Diritti / Intervista
La Libia “sicura” non esiste. Il Tribunale di Roma riconosce il diritto di ingresso in Italia per motivi umanitari
La storia di un ragazzo minorenne fuggito dalla Nigeria, giunto in Libia nel 2016 e più volte intercettato dalle milizie costiere equipaggiate (anche) dall’Italia. Tentava di raggiungere le nostre coste per ritrovare sua madre. Ce l’ha fatta grazie a un visto per “invito” rilasciato dalla Farnesina a seguito di una pronuncia dall’importanza capitale. Intervista all’avvocato Maurizio Veglio (socio Asgi) che ha seguito il caso: “Una speranza per le persone intrappolate in Libia”
C’è un abisso tra la Libia “sicura” propagandata ancora oggi dalla politica italiana e quella “reale”, fotografata da ultimo da un’ordinanza del Tribunale ordinario di Roma (Sezione diritti della persona e immigrazione, giudice Colla). Un provvedimento dall’importanza capitale che non riguarda un richiedente asilo giunto nel nostro Paese ma un ragazzo minorenne fuggito dalla Nigeria, giunto in Libia nel 2016, più volte intercettato dalle milizie costiere equipaggiate (anche) dall’Italia nel tentativo di raggiungere le nostre coste, in condizioni fisiche peraltro problematiche dopo un grave incidente, al quale è stato riconosciuto il diritto di ingresso in Italia per raggiungere sua madre.
Maurizio Veglio, avvocato specializzato in diritto dell’immigrazione, socio dell’Associazione per gli studi giuridici sull’immigrazione (ASGI, asgi.it) e lecturer presso l’International University College di Torino, oltreché curatore di “L’attualità del male. La Libia dei Lager è verità processuale” (ed. Seb27), ha seguito il “caso pilota” e patrocinato il ricorso presentato nel gennaio 2019 dalla madre del minore.

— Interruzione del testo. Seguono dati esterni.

Lemma step_ok s s' : snap_step s s' → snap_ok s → snap_ok s'.
Proof.
  intros [M V] I. pose proof I as [P C CS St Ve Cf Cb Pe Or Co To].
  destruct (move_terms s s' M) as (HT & _).
  assert (∃ request, planned request (ds_Plan s')) as P'
    by (destruct P as [rq P]; exists rq; by apply (planned_terms _ (ds_Plan s))).
  assert (claimMatchesPlan (ds_Claim s') (ds_Plan s') = true) as C'
    by (destruct M; by apply (claim_matches_moved _ (ds_Plan s))).
  assert (pl_Version (ds_Plan s') < 2 ^ 64) as V2 by (destruct M; apply u64_range).
  assert (1 <= pl_Version (ds_Plan s') < 2 ^ 64) as V' by lia.
  destruct M; guard_state;
    match goal with E : pl_State (ds_Plan s) = _ |- _ =>
      try pose proof (ok_not_confirmed s I ltac:(rewrite E; discriminate) ltac:(rewrite E; discriminate)) as X1;
      try pose proof (ok_not_pending s I ltac:(rewrite E; discriminate)) as X2;
      try pose proof (ok_not_consumed s I ltac:(rewrite E; discriminate)) as X3;
      try pose proof (ok_not_tombstoned s I ltac:(rewrite E; discriminate)) as X4
    end;
    split; try done; cbn in *; try state_logic.
  - intros c [= <-]. exists (ds_Plan s), event, proof, false. split_and!; try done.
    by eapply confirm_allowed_valid.
  - intros c [= <-]. exists (ds_Plan s), event, proof, true. split_and!; try done.
    by eapply confirm_allowed_valid.
  - intros p [= <-]. split; [done|]. cbn. match goal with A : pl_State _ = _ |- _ => rewrite A end. split; [set_solver|discriminate].
  - intros p [= <-]. split; [done|]. cbn. match goal with A : pl_State _ = _ |- _ => rewrite A end. split; [set_solver|].
    intros _. apply pending_of_submitted.
  - intros p [= <-]. split; [done|]. cbn. match goal with A : pl_State _ = _ |- _ => rewrite A end. split; [set_solver|discriminate].
  - rewrite Cf. split; intros _; [by right|by left].
Qed.

Lemma reachable_ok s : snap_reachable s → snap_ok s.
Proof.
  intros (s0 & F & R). apply fresh_ok in F. induction R as [|x y z X R IH]; [done|].
  apply IH. by eapply step_ok.
Qed.

(** ** Runs *)

(** What a run keeps. *)
Record run_keeps (s s' : durableSnapshot) : Prop := {
  rk_terms : terms (ds_Plan s') = terms (ds_Plan s);
  rk_claim : AllocationMode.identity (ds_Claim s') = AllocationMode.identity (ds_Claim s);
  rk_confirmation : ∀ c, ds_Confirmation s = Some c → ds_Confirmation s' = Some c;
  rk_reorgs : ds_Reorgs s `prefix_of` ds_Reorgs s';
  rk_tombstoned : ds_Tombstoned s = true → ds_Tombstoned s' = true }.

Lemma step_keeps s s' : snap_step s s' → run_keeps s s'.
Proof. intros [M _]. destruct (move_terms s s' M) as (? & ? & ? & ? & ?). by split. Qed.

#[export] Instance run_keeps_refl : Reflexive run_keeps.
Proof. by split. Qed.
#[export] Instance run_keeps_trans : Transitive run_keeps.
Proof.
  intros x y z [A1 A2 A3 A4 A5] [B1 B2 B3 B4 B5]. split; [congruence..|auto| |auto].
  by etrans.
Qed.

(** A resolved reversal is final. *)
Lemma tombstoned_final s s' : snap_ok s → ds_Tombstoned s = true → ¬ snap_step s s'.
Proof.
  intros I Ht [M _]. pose proof (so_tombstoned s I Ht) as St.
  destruct M; guard_state;
    solve [congruence | match goal with A : pl_State _ = _ |- _ => rewrite St in A; discriminate A end].
Qed.

Lemma run_steps s s' n :
  nsteps snap_step n s s' → snap_ok s →
  snap_ok s' ∧ run_keeps s s' ∧ pl_Version (ds_Plan s') = pl_Version (ds_Plan s) + Z.of_nat n.
Proof.
  induction 1 as [s|n x y z X R IH]; intros I.
  - split_and!; [done|done|lia].
  - destruct (IH (step_ok _ _ X I)) as (I' & K & V). split_and!; [done| |].
    + etrans; [by apply step_keeps|done].
    + destruct X as [_ X]. lia.
Qed.

(** ** Recovery *)

(** What a restart checks of a snapshot, apart from its reorganisations. *)
Record recoverable (s : durableSnapshot) : Prop := {
  rc_submission : pl_State (ds_Plan s) = StateSubmitted →
    sb_TransactionHash (pl_Submission (ds_Plan s)) ≠ ""%string;
  rc_confirmation : recovered_confirmation (ds_Plan s) (ds_Confirmation s) = true;
  rc_pending : recovered_pending (ds_Plan s) (ds_PendingReversal s) = true;
  rc_consumed : recovered_consumed s = true }.

Lemma fresh_recoverable s : fresh s → recoverable s.
Proof.
  intros [P St V C (E1 & E2 & E3 & E4 & E5)]. split; unfold recovered_consumed; rewrite ?E1, ?E4, ?E5; try done.
  rewrite St. discriminate.
Qed.

(** Proves a conjunction of checks from their facts. *)
Ltac prove_checks :=
  repeat (apply andb_true_iff; split);
  try solve [ done | by apply String.eqb_refl | by apply String.eqb_eq | by apply negb_true_iff, String.eqb_neq
            | by apply negb_true_iff, Z.eqb_neq; lia | by apply Z.eqb_eq
            | by apply negb_true_iff | unfold Time.Before, Time.Equal in *; cbn in *; by apply negb_true_iff ].

Lemma confirmation_recovered plan event proof incident st reason :
  validEvent plan event proof = true → sb_TransactionHash (pl_Submission plan) ≠ ""%string →
  st = StateConfirmed ∨ st = StateIncident →
  recovered_confirmation (moved st reason plan) (Some (projection_of plan event proof incident)) = true.
Proof.
  intros Hv Ht Hst. unfold recovered_confirmation. cbn. unfold validEvent in Hv. bool_facts.
  prove_checks.
  - apply negb_true_iff, String.eqb_neq. congruence.
  - by destruct Hst as [-> | ->].
Qed.

(** The checks on a confirmation read only the plan's terms, submission and state. *)
Lemma recovered_confirmation_moved plan c reason :
  pl_State plan = StateConfirmed ∨ pl_State plan = StateIncident →
  recovered_confirmation plan c = true →
  recovered_confirmation (moved StateIncident reason plan) c = true.
Proof.
  intros Hst. unfold recovered_confirmation. destruct c as [c|]; [|done]. cbn. intros Hc. bool_facts.
  prove_checks.
Qed.

Lemma submitted_pending_valid pending plan :
  validPendingSnapshot pending = true → submittedPendingMatchesPlan pending plan = true →
  sb_TransactionHash (pl_Submission plan) ≠ ""%string.
Proof.
  unfold validPendingSnapshot, submittedPendingMatchesPlan. intros Hv Hm. bool_facts.
  match goal with A : pn_OriginState _ = _ |- _ => rewrite A in * end. rewrite String.eqb_refl in *.
  bool_facts. congruence.
Qed.

Lemma recovered_consumed_moved s s' reason :
  ds_Plan s' = moved StateIncident reason (ds_Plan s) → ds_Confirmation s' = ds_Confirmation s →
  ds_PendingReversal s' = ds_PendingReversal s → ds_Tombstoned s' = ds_Tombstoned s →
  ds_ConsumedPendingReversal s' = ds_ConsumedPendingReversal s →
  recovered_consumed s = true → recovered_consumed s' = true.
Proof.
  unfold recovered_consumed. intros -> -> -> -> ->. destruct (ds_ConsumedPendingReversal s) as [c|]; [|done].
  destruct (ds_PendingReversal s); [done|]. destruct (ds_Confirmation s) as [a|]; [|done].
  intros E. apply andb_true_iff in E as [E1 E2]. apply andb_true_iff in E1 as [_ E1].
  change (negb (ds_Tombstoned s) && validConsumedPendingReversal c (ds_Plan s) a = true). by rewrite E1, E2.
Qed.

Avvocato Veglio, riavvolgiamo il nastro.
MV La ricorrente è una signora nigeriana la quale, in Italia da molti anni, ha un permesso di soggiorno ed è seguita dai servizi sociali. Grazie all’interessamento della dottoressa Claudia Pretto, giurista e socia ASGI, emerge che la signora ha un figlio minore da oltre due anni in Libia in condizioni di grave pericolo.

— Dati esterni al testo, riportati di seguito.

(* ===== verification/SettlementRefinement.v ===== *)
(** The settlement coordinator refines the per-payment machine: every call, failing
    or not, leaves each payment's machine where it was or takes it one step, and the
    store, the registry and the coordinator's maps always describe the same states. *)
From S2P Require Import Prelude GoStd CrossChainTypes ChainTypes Payment SettlementDigest.
From S2P Require Import SettlementTypes SettlementStore Settlement SettlementMachine.
From S2P Require AllocationMode.

Section Refinement.
Context `{Keccak, Sha256, Json, SnapshotCodec} {S T : Type}.
Context `{AllocationMode.ClaimStoreLaws T S, !Store T, !StoreLaws T}.
Abbreviation K := (Coordinator S T).
Implicit Types (k : K) (p : string).

(** * The abstraction *)

Definition claim_of k p : option AllocationMode.Claim := AllocationMode.byPayment (modes k) !! p.
Definition is_reversed k p : bool := bool_decide (p ∈ AllocationMode.reversed (modes k)).
Definition reorgs_of p (l : list ReorgEvidence) : list ReorgEvidence :=
  filter (λ r, re_PaymentID r = p) l.
#[local] Arguments reorgs_of : simpl never.

(** The machine state of a payment. *)
Definition view k p : option durableSnapshot :=
  match plans k !! p, claim_of k p with
  | Some plan, Some claim => Some (snapshot_of k plan claim (is_reversed k p) (pending k !! p))
  | _, _ => None
  end.

(** The durable record of a machine state. *)
Definition record_of (s : durableSnapshot) (encoded : string) : StoredCoordinator :=
  let plan := ds_Plan s in
  {| sc_PaymentID := pl_PaymentID plan;
     sc_AllocationID := pl_AllocationID plan;
     sc_InstructionDigest := pl_InstructionDigest plan;
     sc_AllocationExpectedVersion := pl_PaymentVersion plan;
     sc_State := pl_State plan;
     sc_Version := pl_Version plan;
     sc_Snapshot := encoded;
     sc_Tombstoned := ds_Tombstoned s;
     sc_PendingReversal := bool_decide (is_Some (ds_PendingReversal s)) |}.

(** The record on file for a machine state. *)
Definition on_file (o : option durableSnapshot) (r : option StoredCoordinator) : Prop :=
  match o with
  | None => r = None
  | Some s => ∃ encoded, marshal_snapshot s = Some encoded ∧ r = Some (record_of s encoded)
  end.

Definition claims_ok k : Prop := AllocationMode.store_ok (W := T) (AllocationMode.store (modes k)).

Record Inv k : Prop := {
  inv_claims : claims_ok k;
  inv_store : store_ok (store k);
  inv_key p plan : plans k !! p = Some plan → pl_PaymentID plan = p;
  inv_claim p : is_Some (plans k !! p) → is_Some (claim_of k p);
  inv_reach p s : view k p = Some s → snap_reachable s;
  inv_mirror p : on_file (view k p) (stored (store k) !! p);
  inv_unplanned p : plans k !! p = None →
    confirmations k !! p = None ∧ pending k !! p = None ∧ consumed k !! p = None ∧
    reorgs_of p (reorgs k) = [];
  inv_allocations a p : byAllocation k !! a = Some p ↔
    ∃ plan, plans k !! p = Some plan ∧ pl_AllocationID plan = a;
  inv_tombs p : is_Some (tombs (store k) !! p) ↔ p ∈ AllocationMode.reversed (modes k);
  inv_resolved : resolved (store k) = resolutions k;
  inv_final q r : resolutions k !! q = Some r →
    ∃ s, view k (pn_PaymentID (pr_Pending (sv_Resolution r))) = Some s ∧ ds_Tombstoned s = true;
  inv_confirmations p c : confirmations k !! p = Some c → replayed c = false }.

Lemma inv_view k p plan : Inv k → plans k !! p = Some plan →
  ∃ claim, claim_of k p = Some claim ∧
    view k p = Some (snapshot_of k plan claim (is_reversed k p) (pending k !! p)) ∧
    snap_ok (snapshot_of k plan claim (is_reversed k p) (pending k !! p)) ∧
    pl_PaymentID plan = p.
Proof.
  intros I Hp. destruct (inv_claim k I p) as [c Hc]; [by eexists|]. exists c.
  assert (view k p = Some (snapshot_of k plan c (is_reversed k p) (pending k !! p))) as Hv
    by (unfold view; by rewrite Hp, Hc).
  split_and!; [done|done|by eapply reachable_ok, inv_reach|by eapply inv_key].
Qed.

(** * Changes *)

Definition change (o o' : option durableSnapshot) : Prop :=
  o' = o ∨ (o = None ∧ ∃ s', o' = Some s' ∧ fresh s') ∨
  ∃ s s', o = Some s ∧ o' = Some s' ∧ snap_step s s'.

Dalla Nigeria alla Libia. Perché?
MV Il figlio minore è partito dalla Nigeria a 14 anni. È cresciuto senza madre, che si era trasferita in Italia in un contesto di immigrazione forzata e sfruttamento. Cresce con la nonna e quando arriva al liceo diventa bersaglio di episodi di minacce e violenza da parte di alcune delle gang che controllano impunemente parte del sistema scolastico nigeriano. Ma lui vuole vedere la madre, della quale -essendo partita quando il ragazzo aveva 2 anni- non ha memoria, e che sente frequentemente al telefono. Così prende la decisione di partire, senza avvisare nessuno in casa.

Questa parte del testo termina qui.